Aussi, la fête religieuse que nous célébrons aujourd’hui, est-elle une de celles dont le souvenir restera gravé profondément dans le coeur de tous ceux qui ont eu le bonheur d'y assister. Combien n'importerait-il donc pas que la première parole prononcée du haut de cette chaire, fît une profonde impression sur vous tous ! Et si je pense à mon insuffisance, à l'immensité de la tâche que ce nouveau temple m’impose, comment ne craindrais-je pas de rester au-dessous de votre attente ! Mais celui qui a dit à son fidèle serviteur Moïse : "Qui a formé la bouche de l'homme, qui peut le rendre sourd, muet ou aveugle ? n'est-ce pas moi ? Maintenant marche, je serai dans ta bouche et je t'indiquerai ce que tu dois parler ;" (Exode, ch. 4, v. 44) - ce même Dieu ne peut-il pas aussi délier ma langue et mettre dans ma bouche les paroles qu'il veut que j'annonce en son nom à cette honorable assemblée ? Ah ! ce n'est certes pas la palme de l'éloquence que j’ambitionne, mon Dieu, mais ce dont je te supplie, c'est de m'accorder toujours de ces pensées pieuses et sérieuses qui sortent du coeur et qui pénètrent les cœurs les plus endurcis. Sanctifie donc toutes les paroles qui sortiront de ma bouche, sanctifie aussi par ton divin esprit cette assemblée, afin que ce premier office soit digne de toi et de ta sainteté. Si tu exauces cette prière, je ne cesserai point de répéter avec le Psalmiste : "Si je t'oublie, ô Seigneur, que ma droite soit à jamais oubliée ; que ma langue s'attache au palais, si le souvenir de cette fête n'est point mêlé à toutes mes jouissances." Amen.

CHERS FRÈRES,

Je vous ai parlé tout à l'heure en termes généraux de l'importance de cette solennité religieuse, qu'il me soit permis maintenant d'entrer dans quelques détails, et de vous exposer, par un récit succinct des phases que le Judaïsme a parcourues, l'influence que ce temple doit exercer, premièrement, sur le culte israélite en général ; deuxièmement , sur l'avenir moral de cette communauté, et, en troisième lieu enfin , sur les liens de fraternité qui doivent se former entre nous et nos concitoyens. Accordez-moi votre bienveillante attention et prions le Seigneur qu'il vous accorde la grâce de pouvoir me suivre jusqu'à la fin, et à moi, de pouvoir faire pénétrer dans vos coeurs les sentiments dont je suis animé moi-même. Amen.

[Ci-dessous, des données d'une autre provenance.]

Lemma main_loop_frame (lib : Lib) (settings : Settings) (env : Collaborators) (fuel : nat) :
  forall s,
    exists d,
      history (TradingBot.main_loop lib settings env fuel s).2 = history s ++ d
      /\ count is_outside_loop d = 0%nat
      /\ (forall e,
            (TradingBot.main_loop lib settings env fuel s).1 = Raise e ->
            is_Exception e = true ->
            exists ev, last d = Some ev /\ unguarded_failure ev e)
      /\ ((TradingBot.main_loop lib settings env fuel s).1 = Ok Finished ->
          running (TradingBot.main_loop lib settings env fuel s).2 = false)
      /\ ((forall h, stop_requested env h = false) ->
          running s = true ->
          (TradingBot.main_loop lib settings env fuel s).1 <> Ok Finished).
Proof.
  induction fuel as [|fuel IH]; intros s.
  - exists []. cbn. rewrite app_nil_r. repeat split; try discriminate.
  - rewrite main_loop_step.
    destruct (running s) eqn:Hs.
    + destruct (iteration_frame lib settings env s) as (d1 & Hd1 & Hc1 & Hl1 & Hr1).
      destruct (TradingBot.run_iteration lib settings env s) as [[[]|e] s1];
        cbn [fst snd] in Hd1, Hl1, Hr1.
      * destruct (IH s1) as (d2 & Hd2 & Hc2 & Hl2 & Hf2 & Hn2).
        exists (d1 ++ d2).
        split; [rewrite Hd2, Hd1; now rewrite app_assoc|].
        split; [rewrite count_app, Hc1, Hc2; reflexivity|].
        split.
        -- intros e He Hexc. destruct (Hl2 e He Hexc) as (ev & Hlast & Hev).
           exists ev. split; [|assumption]. now rewrite last_app, Hlast.
        -- split; [assumption|].
           intros Hstop _. apply Hn2; [assumption|]. rewrite (Hr1 Hstop). exact Hs.
      * exists d1. cbn [fst snd].
        split; [assumption|]. split; [assumption|].
        split; [intros e' [= <-]; now apply Hl1|].
        split; discriminate.
    + exists []. cbn [fst snd]. rewrite app_nil_r.
      split; [reflexivity|]. split; [reflexivity|].
      split; [discriminate|]. split; [intros _; exact Hs|].
      intros _ H. discriminate H.
Qed.

(** [run], step by step. *)
Lemma run_run (lib : Lib) (settings : Settings) (env : Collaborators) (fuel : nat) (s : State) :
  let s0 := {| running := true;
               history := history s ++ [EvLog INFO "Starting trading bot main loop..."] |} in
  TradingBot.run lib settings env fuel s =
    match TradingBot.main_loop lib settings env fuel s0 with
    | (Ok c, s1) => (Ok c, s1)
    | (Raise e, s1) =>
        if is_Exception e
        then
          let h := history s1 ++ [EvLog ERROR ("Error in main loop: " +:+ exn_str e)] in
          let text := "❌ Trading bot error: " +:+ exn_str e in
          let r := send_message env h text in
          (match r with Ok _ => Raise e | Raise e' => Raise e' end,
           {| running := running s1 && negb (stop_requested env (h ++ [EvSendMessage text r]));
              history := h ++ [EvSendMessage text r] |})
        else (Raise e, s1)
    end.
Proof.
  unfold TradingBot.run. mrun.
  destruct (TradingBot.main_loop lib settings env fuel _) as [[c|e] s1]; [reflexivity|].
  destruct (is_Exception e); [|reflexivity].
  cbn [history running]. now destruct (send_message env _ _) as [[]|e'].
Qed.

De tous temps la construction d'un temple nouveau a été considérée comme l'événement le plus marquant de la vie intellectuelle de la communauté ou de la corporation qui l'a élevé dans ce but. Le temple, qui est le lieu de réunion et de prière de milliers de personnes, qui se transforment sans cesse par la succession des générations ; le temple, servant de maison paternelle où se réunissent les membres de la communauté pour ne former qu'une seule famille et pour jouir de cette fraternité qui n'est une vérité qu'au pied des autels ; le temple, qui nous abrite dans les temps d'orage comme dans les temps de prospérité , dont les portes s'ouvrent sur nous , soit que nous y soyons portés pour la première fois pour recevoir notre consécration, en entrant dans la vie , soit encore, qu'avant d'être déposé pour l'éternité dans le sein de la terre , nous y soyons portés sur les bras de nos frères, pour recevoir une dernière prière; le temple, qui nous survit à tous et qui reste là comme le témoin oculaire des mille et mille événements dont est formée l'histoire des peuples, ne peut-il pas mieux que tout autre monument nous donner la mesure de la foi, des espérances, des croyances, et nous indiquer le degré de civilisation et de prospérité de l'époque où il a été élevé ? Aussi n'ai-je qu'à fixer votre attention sur les principaux temples qui ont existé en Israël, pour vous faire connaitre les destinées de ce peuple, ainsi que la mission qui lui est encore réservée ici-bas.

La présence de Dieu au milieu des nations est sans contredit la condition la plus indispensable, la plus essentielle de la vie morale et sociale de l'humanité. Aussi, tandis que tout change autour de l’homme, politique, science, arts, en un mot, tout ce qui a rapport à ses intérêts matériels, la religion seule est toujours restée la même ; et un des besoins les plus vifs de la vie religieuse, c'est la réunion périodique de tous les hommes dans la maison du Seigneur ; de là la prescription religieuse de l'érection des temples, comme il est dit : "Vous me construirez un sanctuaire, afin que je puisse demeurer au milieu de vous." (Exode, ch.25, v. 8)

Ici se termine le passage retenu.